Relative risk and odds ratio are often confused or interchanged. Especially while coefficients in logistic regression are directly interpreted as (adjusted) odds ratio, they are unwittingly translated as (adjusted) relative risks in many public health studies. In that relative risks are useful in many thousands of applications, instead of odds ratio, we propose a software tool to easily convert from odds ratio to relative risks under logistic regression. Unlike adjusted odds ratio conditional on other confounders, adjusted relative risks may vary depending on other confounders in the logistic model so we also analytically examine the effect of those confounders on the adjusted relative risk.
Let us first define adjusted relative risks of binary exposure \(E\) on binary outcome \(D\) conditional on \(\mathbf{X}\).
\[\frac{P(D = 1 \mid E = 1, \mathbf{X} )}{P(D = 1 \mid E = 0, \mathbf{X})}\]
Generally speaking, when exposure variable of \(E\) is continuous or ordinal, we can define adjusted relative risks as ratio between probability of observing \(D = 1\) when \(E = z+1\) over \(E = z\) conditional on \(\mathbf{X}\).
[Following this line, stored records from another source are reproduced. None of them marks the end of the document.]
(* ===== verification/Json.v ===== *)
(** [encoding/json] as the engine uses it: [json.Marshal] and [json.Unmarshal]
    of unstructured values.

    The annotation stash and the JSON Patch operation go through JSON text.  The
    encoder sorts object keys, escapes HTML-sensitive characters and invalid
    UTF-8, and refuses non-finite numbers; the decoder checks the whole grammar,
    keeps the last of duplicate keys, decodes every number to a [float64] and
    limits the nesting depth. *)
From Stdlib Require Import Ascii.
From S2P Require Import Prelude Float64 Value.
#[local] Open Scope Z_scope.

Definition code (c : ascii) : Z := Z.of_N (N_of_ascii c).
Definition char (n : Z) : ascii := ascii_of_N (Z.to_N n).
Definition between (lo n hi : Z) : bool := (lo <=? n) && (n <=? hi).

(** ** UTF-8 *)

(** The length of the well-formed multi-byte sequence at the head, if any. *)
Definition utf8_seq (l : list ascii) : option nat :=
  match code <$> l with
  | b0 :: b1 :: rest =>
      let cont b := between 0x80 b 0xBF in
      if between 0xC2 b0 0xDF then if cont b1 then Some 2%nat else None
      else
        let ok1 :=
          if b0 =? 0xE0 then between 0xA0 b1 0xBF
          else if b0 =? 0xED then between 0x80 b1 0x9F
          else if between 0xE1 b0 0xEF then cont b1
          else if b0 =? 0xF0 then between 0x90 b1 0xBF
          else if b0 =? 0xF4 then between 0x80 b1 0x8F
          else if between 0xF1 b0 0xF3 then cont b1
          else false in
        if negb ok1 then None
        else match rest with
             | b2 :: rest =>
                 if negb (cont b2) then None
                 else if b0 <? 0xF0 then Some 3%nat
                 else match rest with
                      | b3 :: _ => if cont b3 then Some 4%nat else None
                      | [] => None
                      end
             | [] => None
             end
  | _ => None
  end.

Definition utf8_encode (r : Z) : list ascii :=
  char <$>
  (if r <? 0x80 then [r]
   else if r <? 0x800 then [0xC0 + r / 64; 0x80 + r mod 64]
   else if r <? 0x10000 then [0xE0 + r / 4096; 0x80 + (r / 64) mod 64; 0x80 + r mod 64]
   else [0xF0 + r / 262144; 0x80 + (r / 4096) mod 64; 0x80 + (r / 64) mod 64; 0x80 + r mod 64]).

Definition dquote : ascii := ascii_of_N 34.
Definition RuneError : Z := 0xFFFD.

(** ** Encoding *)

Definition hex_char (d : Z) : ascii := char (if d <? 10 then 48 + d else 87 + d).

(** [\u00xx]. *)
Definition u_escape (n : Z) : list ascii :=
  ["\"%char; "u"%char; "0"%char; "0"%char; hex_char (n / 16); hex_char (n mod 16)].

(** One byte below 0x80. *)
Definition escape_ascii (c : ascii) : list ascii :=
  let n := code c in
  if (n =? 34) || (n =? 92) then ["\"%char; c]
  else if n =? 8 then ["\"%char; "b"%char]
  else if n =? 12 then ["\"%char; "f"%char]
  else if n =? 10 then ["\"%char; "n"%char]
  else if n =? 13 then ["\"%char; "r"%char]
  else if n =? 9 then ["\"%char; "t"%char]
  else if (n <? 32) || (n =? 60) || (n =? 62) || (n =? 38) then u_escape n
  else [c].

Definition escaped_text (s : string) : list ascii := String.list_ascii_of_string s.

Fixpoint escape_bytes (skip : nat) (l : list ascii) : list ascii :=
  match l with
  | [] => []
  | c :: l' =>
      match skip with
      | S skip => c :: escape_bytes skip l'
      | O =>
          if code c <? 0x80 then escape_ascii c ++ escape_bytes 0 l'
          else match utf8_seq l with
               | None => escaped_text "\ufffd" ++ escape_bytes 0 l'
               | Some n =>
                   match code <$> take 3 l with
                   | [0xE2; 0x80; 0xA8] => escaped_text "\u2028" ++ drop_two l'
                   | [0xE2; 0x80; 0xA9] => escaped_text "\u2029" ++ drop_two l'
                   | _ => c :: escape_bytes (n - 1) l'
                   end
               end
      end
  end
with drop_two (l : list ascii) : list ascii :=
  match l with _ :: l => match l with _ :: l => escape_bytes 0 l | [] => [] end | [] => [] end.

Definition encode_string (s : string) : list ascii :=
  dquote :: escape_bytes 0 (String.list_ascii_of_string s) ++ [dquote].

(** A number: shortest digits, exponent form below [1e-6] and from [1e21] on,
    with a one-digit negative exponent cleaned up. *)
Definition clean_exponent (l : list ascii) : list ascii :=
  match reverse l with
  | d :: "0"%char :: "-"%char :: "e"%char :: r =>
      reverse (d :: "-"%char :: "e"%char :: r)
  | _ => l
  end.

Definition encode_float (f : float64) : option (list ascii) :=
  match f with
  | S754_nan | S754_infinity _ => None
  | S754_zero s => Some (String.list_ascii_of_string (sign_string s +:+ "0"))
  | S754_finite s m e =>
      let '(d, u) := shortest_decimal m e in
      let x := u + Z.of_nat (String.length (pretty d)) - 1 in
      let sign := String.list_ascii_of_string (sign_string s) in
      Some (sign ++
        if (x <? -6) || (21 <=? x)
        then clean_exponent (String.list_ascii_of_string (exp_decimal d u))
        else String.list_ascii_of_string (fixed_decimal d u))
  end.

Fixpoint intercalate (sep : ascii) (ls : list (list ascii)) : list ascii :=
  match ls with
  | [] => []
  | [l] => l
  | l :: ls => l ++ sep :: intercalate sep ls
  end.

(** The members of an object in key order, given their encoded values. *)
Definition encode_members (m : gmap string (option (list ascii))) : option (list ascii) :=
  ms ← mapM (λ k, e ← default None (m !! k); Some (encode_string k ++ ":"%char :: e))
         (sort_strings (map_to_list m).*1);
  Some ("{"%char :: intercalate "," ms ++ ["}"%char]).

Fixpoint encode (v : value) : option (list ascii) :=
  match v with
  | VNull => Some (escaped_text "null")
  | VBool b => Some (escaped_text (format_bool b))
  | VInt _ z => Some (escaped_text (pretty z))
  | VFloat f => encode_float f
  | VStr s => Some (encode_string s)
  | VArr l => es ← mapM id (encode <$> l); Some ("["%char :: intercalate "," es ++ ["]"%char])
  | VObj m => encode_members (encode <$> m)
  end.

(** [json.Marshal]; [None] is the unsupported-value error of a NaN or infinity. *)
Definition json_Marshal (v : value) : option string := String.string_of_list_ascii <$> encode v.

(** ** Decoding *)

Fixpoint skip_ws (l : list ascii) : list ascii :=
  match l with
  | c :: l' => if bool_decide (code c ∈ [32; 9; 10; 13]) then skip_ws l' else l
  | [] => []
  end.

Definition hex4 (l : list ascii) : option (Z * list ascii) :=
  match l with
  | a :: b :: c :: d :: l =>
      a ← hex_digit_of a; b ← hex_digit_of b; c ← hex_digit_of c; d ← hex_digit_of d;
      Some (((a * 16 + b) * 16 + c) * 16 + d, l)
  | _ => None
  end.

(** A string body after its opening quote: the decoded bytes and the rest.  A
    surrogate escape pairs with the next one or becomes U+FFFD. *)
Fixpoint decode_string (fuel : nat) (skip : nat) (l : list ascii)
    : option (list ascii * list ascii) :=
  match fuel with
  | O => None
  | S fuel =>
      match l with
      | [] => None
      | c :: l' =>
          let put (bs : list ascii) (r : option (list ascii * list ascii)) :=
            '(s, rest) ← r; Some (bs ++ s, rest) in
          match skip with
          | S skip => put [c] (decode_string fuel skip l')
          | O =>
              let n := code c in
              if n =? 34 then Some ([], l')
              else if n <? 32 then None
              else if n =? 92 then
                match l' with
                | [] => None
                | e :: l'' =>
                    let go bs := put bs (decode_string fuel 0 l'') in
                    let en := code e in
                    if (en =? 34) || (en =? 92) || (en =? 47) then go [e]
                    else if en =? 98 then go [char 8]
                    else if en =? 102 then go [char 12]
                    else if en =? 110 then go [char 10]
                    else if en =? 114 then go [char 13]
                    else if en =? 116 then go [char 9]
                    else if en =? 117 then
                      '(r, l1) ← hex4 l'';
                      if between 0xD800 r 0xDFFF then
                        let pair :=
                          match l1 with
                          | "\"%char :: "u"%char :: l2 =>
                              '(r2, l3) ← hex4 l2;
                              if between 0xD800 r 0xDBFF && between 0xDC00 r2 0xDFFF
                              then Some (0x10000 + (r - 0xD800) * 1024 + (r2 - 0xDC00), l3)
                              else None
                          | _ => None
                          end in
                        match pair with
                        | Some (r, l3) => put (utf8_encode r) (decode_string fuel 0 l3)
                        | None => put (utf8_encode RuneError) (decode_string fuel 0 l1)
                        end
                      else put (utf8_encode r) (decode_string fuel 0 l1)
                    else None
                end
              else if n <? 0x80 then put [c] (decode_string fuel 0 l')
              else match utf8_seq l with
                   | Some k => put [c] (decode_string fuel (k - 1) l')
                   | None => put (utf8_encode RuneError) (decode_string fuel 0 l')
                   end
          end
      end
  end.

Fixpoint span_digits (l : list ascii) : list ascii * list ascii :=
  match l with
  | c :: l' => if bool_decide (is_Some (digit_of c))
               then let '(d, r) := span_digits l' in (c :: d, r) else ([], l)
  | [] => ([], [])
  end.

(** The number token at the head, part by part. *)
Definition some_digits (l : list ascii) : option (list ascii * list ascii) :=
  match span_digits l with ([], _) => None | d => Some d end.

Definition sign_part (l : list ascii) : list ascii * list ascii :=
  match l with "-"%char :: l => (["-"%char], l) | _ => ([], l) end.

Definition int_part (l : list ascii) : option (list ascii * list ascii) :=
  match l with "0"%char :: l => Some (["0"%char], l) | _ => some_digits l end.

Definition frac_part (l : list ascii) : option (list ascii * list ascii) :=
  match l with
  | "."%char :: l' => '(d, l) ← some_digits l'; Some ("."%char :: d, l)
  | _ => Some ([], l)
  end.

Definition exp_sign (l : list ascii) : list ascii * list ascii :=
  match l with
  | "+"%char :: l => (["+"%char], l)
  | "-"%char :: l => (["-"%char], l)
  | _ => ([], l)
  end.

Definition exp_part (l : list ascii) : option (list ascii * list ascii) :=
  match l with
  | c :: l' =>
      if bool_decide (c = "e"%char ∨ c = "E"%char) then
        let '(es, l'') := exp_sign l' in '(d, l) ← some_digits l''; Some (c :: es ++ d, l)
      else Some ([], l)
  | [] => Some ([], l)
  end.

Definition number_token (l : list ascii) : option (list ascii * list ascii) :=
  let '(sign, l) := sign_part l in
  '(ip, l) ← int_part l;
  '(fp, l) ← frac_part l;
  '(ep, l) ← exp_part l;
  Some (sign ++ ip ++ fp ++ ep, l).

Definition maxNestingDepth : Z := 10000.

Definition literal (text : string) (v : value) (l : list ascii) : option (value * list ascii) :=
  let t := String.list_ascii_of_string text in
  if bool_decide (take (length t) l = t) then Some (v, drop (length t) l) else None.

Fixpoint decode (fuel : nat) (depth : Z) (l : list ascii) : option (value * list ascii) :=
  match fuel with
  | O => None
  | S fuel =>
      match skip_ws l with
      | [] => None
      | c :: l' =>
          let n := code c in
          if n =? 34 then '(s, r) ← decode_string (S (length l')) 0 l'; Some (VStr (String.string_of_list_ascii s), r)
          else if n =? 91 then
            if maxNestingDepth <? depth + 1 then None
            else match skip_ws l' with
                 | "]"%char :: r => Some (VArr [], r)
                 | _ => '(vs, r) ← decode_elems fuel (depth + 1) l'; Some (VArr vs, r)
                 end
          else if n =? 123 then
            if maxNestingDepth <? depth + 1 then None
            else match skip_ws l' with
                 | "}"%char :: r => Some (VObj ∅, r)
                 | _ => '(m, r) ← decode_members fuel (depth + 1) ∅ l'; Some (VObj m, r)
                 end
          else if n =? 116 then literal "true" (VBool true) (c :: l')
          else if n =? 102 then literal "false" (VBool false) (c :: l')
          else if n =? 110 then literal "null" VNull (c :: l')
          else '(t, r) ← number_token (c :: l');
               f ← parse_float (String.string_of_list_ascii t); Some (VFloat f, r)
      end
  end
(** The elements of a non-empty array, up to the closing bracket. *)
with decode_elems (fuel : nat) (depth : Z) (l : list ascii) : option (list value * list ascii) :=
  match fuel with
  | O => None
  | S fuel =>
      '(v, r) ← decode fuel depth l;
      match skip_ws r with
      | "]"%char :: r => Some ([v], r)
      | ","%char :: r => '(vs, r) ← decode_elems fuel depth r; Some (v :: vs, r)
      | _ => None
      end
  end
(** The members of a non-empty object; a repeated key overwrites. *)
with decode_members (fuel : nat) (depth : Z) (m : gmap string value) (l : list ascii)
    : option (gmap string value * list ascii) :=
  match fuel with
  | O => None
  | S fuel =>
      match skip_ws l with
      | c :: l =>
          if negb (code c =? 34) then None
          else
            '(k, r) ← decode_string (S (length l)) 0 l;
            match skip_ws r with
            | ":"%char :: r =>
                '(v, r) ← decode fuel depth r;
                let m := <[String.string_of_list_ascii k := v]> m in
                match skip_ws r with
                | "}"%char :: r => Some (m, r)
                | ","%char :: r => decode_members fuel depth m r
                | _ => None
                end
            | _ => None
            end
      | [] => None
      end
  end.

(** Each level of recursion but the first consumes a byte or enters a member or
    element of a container, so twice the length is enough fuel. *)
Definition decode_text (l : list ascii) : option value :=
  '(v, r) ← decode (S (2 * length l)) 0 l;
  match skip_ws r with [] => Some v | _ => None end.

(** [json.Unmarshal] into an [any]; [None] is the syntax or range error. *)
Definition json_Unmarshal (s : string) : option value := decode_text (String.list_ascii_of_string s).

(** ** [strings.Split] with an empty separator: one string per UTF-8 sequence *)

Fixpoint explode_go (fuel : nat) (l : list ascii) : list string :=
  match fuel, l with
  | S fuel, _ :: _ =>
      let n := default 1%nat (utf8_seq l) in
      String.string_of_list_ascii (take n l) :: explode_go fuel (drop n l)
  | _, _ => []
  end.

Definition explode (s : string) : list string :=
  explode_go (String.length s) (String.list_ascii_of_string s).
Unlike adjusted odds ratio, these ratio depend on baseline value of exposure \(z\) under logistic regression.
\[\frac{P(D = 1 \mid E = z+1, \mathbf{X} )}{P(D = 1 \mid E = z, \mathbf{X})}\]
On the other hand, when exposure variable is nominal, it is impossible to compare the probabilities in one unit change. Therefore, when a type of exposure variable is factor
, we allow users to specify two values of exposure variable including baseline (\(z_{0}\)) and comparative level (\(z_{1}\)) and derive the relative risks given those two exposure levels.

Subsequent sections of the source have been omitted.